Ouvert depuis février, ce marché des anciens amants s'installe une fois par mois dans une petite rue du centre de la capitale vietnamienne.

Une façon pour les anciens couples de se débarrasser d'objets qu'ils ne veulent plus voir et aussi une façon de passer à autre chose.

"Après une rupture, je suis très triste, je ne peux ni boire, ni manger... mais après un moment, je me relève. Le passé est le passé et nous devons aller de l'avant", raconte Phuc Thuy, qui vend des vêtements, des sacs à main et même un tube de dentifrice abandonné lors d'une rupture.

Dans une société vietnamienne très jeune, qui n'hésite pas à beaucoup s'exposer sur les réseaux sociaux, la vente d'objets intimes ne heurte personne.

"Les jeunes sont plus ouverts d'esprit. Ils veulent partager et surmonter la douleur et ne pas souffrir seuls", explique Dinh Thang, qui a créé le marché.

Sur une petite table, il a disposé de vieilles lettres d'amour, des cartes d'anniversaire recouvertes de cœurs de son ex. Devant le succès du marché d'Hanoï, il prévoit d'en ouvrir un à Ho Chi Minh-Ville.
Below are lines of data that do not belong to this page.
(** Off the grid the search can fail. Each revision below is laid out
    with the previous one's result, as the coordinator does. The two plan
    regions of the second land between the rows of their neighbours; for the
    one the third adds, every row the search tries is then taken, and the
    position it falls back to overlaps a node. *)
Theorem revised_layout_overlaps :
  exists l1 l2 l3 p q,
    Compute (revision1 None) = Some (Ok l1) /\
    Compute (revision2 (Some (prior_of l1))) = Some (Ok l2) /\
    Compute (revision3 (Some (prior_of l2))) = Some (Ok l3) /\
    p ∈ Layout_Nodes l3 /\ q ∈ Layout_Nodes l3 /\ Placement_NodeID p <> Placement_NodeID q /\
    overlaps (Bounds p) (Bounds q) = true.
Proof.
  eexists _, _, _, (mkPlacement "p0" "p0" 1 2 (mkRect 416 448 240 88)),
    (mkPlacement "p2" "p2" 1 1 (mkRect 416 384 240 88)).
  split; [vm_compute; reflexivity|]. split; [vm_compute; reflexivity|].
  split; [vm_compute; reflexivity|].
  cbn [Layout_Nodes]. split_and!; [set_solver|set_solver|done|vm_compute; reflexivity].
Qed.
Au milieu du marché, pour ceux qui n'ont pas encore réussi à prendre autant de recul que Dinh Thang, un grand tableau a été placé pour laisser des messages à son ex.

"A tous mes anciens amants, je veux dire que je suis désolée car j'ai l'impression que nous n'avons pas réussi à vraiment nous connaître", confesse une visiteuse dans un message.

Un autre sonne comme un cri de victoire après une longue traversée du désert: "Je vais bien!!!"

Dinh Thang espère que ce marché va permettre aux gens de parler plus librement des ruptures dans une société vietnamienne qui reste très conservatrice et où, il y a 20 ans, dominaient encore les mariages arrangés.

Ces dernières années, la société, fortement rajeunit, a rapidement changé et largement adopté des normes occidentales. Plus de 50% de la population a moins de 30 ans aujourd'hui.

Alors pour certains, le marché des anciens amants est aussi un nouveau lieu de rencontre.

"Je suis venue pour rencontrer des gens et voir les objets, comprendre quels jolis souvenirs ils représentent", raconte Tieu Khuy, avant de s'emparer d'une vieille copie d'"Orgueil et Préjugés" de Jane Austen.